New potent analogs of 2-benzyl-1-methyl-5-nitroindazolinone (VA5-13l), a novel anti-inflammatory agent designed and synthesized in a previous study, were investigated in two in vivo anti-inflammatory assays. Those derivatives that demonstrated the higher activity were selected, and in vitro studies were carried out in LPS-stimulated RAW 264.7 macrophages in order to determine their possible mechanism of action. Among the tested compounds in zebrafish (Danio rerio), the products 3, 6, 8, 9 and 10 showed the lowest values of relative leukocyte migration (RLM) at 30 µM (0.14, 0.07, 0.10, 0.13 and 0.07, respectively); lower than the positive control, indomethacin (0.16). All tested compounds significantly inhibited TPA-induced ear edema in mice, showing a significant reduction in myeloperoxidase activity (except 4 and 16). SAR analysis, using the concept of an activity landscape with SARANEA software, provides details on the fine relationship linking structure and activity. It is evident that 5-nitro group of indazole ring plays a relevant role in the anti-inflammatory activity.
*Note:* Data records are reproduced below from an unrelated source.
(* ===== verification/_CoqProject ===== *)
-Q . S2P
Prelude.v
Effects.v
GoStrings.v
Paths.v
Decimal.v
Regex.v
Schema.v
Http.v
CryptoLib.v
Refresh.v
Challenge.v
Cipher.v
TwoFactor.v
Rbac.v
RbacTeams.v
Routing.v
Docker.v
Apps.v
Tags.v
Volumes.v
Secrets.v
ApiTokens.v
RateLimit.v
AuthApi.v
Domains.v
Zones.v
Instance.v
Caddy.v
Swap.v
Compose.v
Deploy.v
Servers.v
Launch.v
Backup.v
Cleanup.v
ComposeSpec.v
GitUrl.v
GitSources.v
Build.v
GitApi.v
AppsApi.v
AppParts.v
DeployApi.v
OrgApi.v
AdminApi.v
Startup.v
Router.v
Providers.v
Client.v
EventBus.v
Terminal.v
Divergences.v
Furthermore, the change of benzyl group (Bn) by other alkyl moieties reduced modestly the activity. A substituted Bn moiety at N-2 (R) is the best substituent (5-10); nevertheless, the compounds with halogen substituents on the Bn showed the best results. In fact, compounds 7 and 8 (R = 4-FBn and 4-ClBn, respectively) exhibit best activity in both in vivo tests, therefore they appear promising. All compounds, excluding 16, significantly inhibit the production of IL-6 at all doses assayed. Nonetheless, the production of TNF-α was significantly inhibited only by chemical 16 at a concentration of 50 µM. Compound 2 was the best inhibitor of iNOS and COX-2 expression. The inhibition of cytokine release may be one of the mechanisms responsible of this effect for 2-benzyl derivatives while other 2-alkyl derivatives can also inhibit production of NO. Furthermore, this chemical prototype could constitute an important alternative for the search of new anti-inflammatory drugs.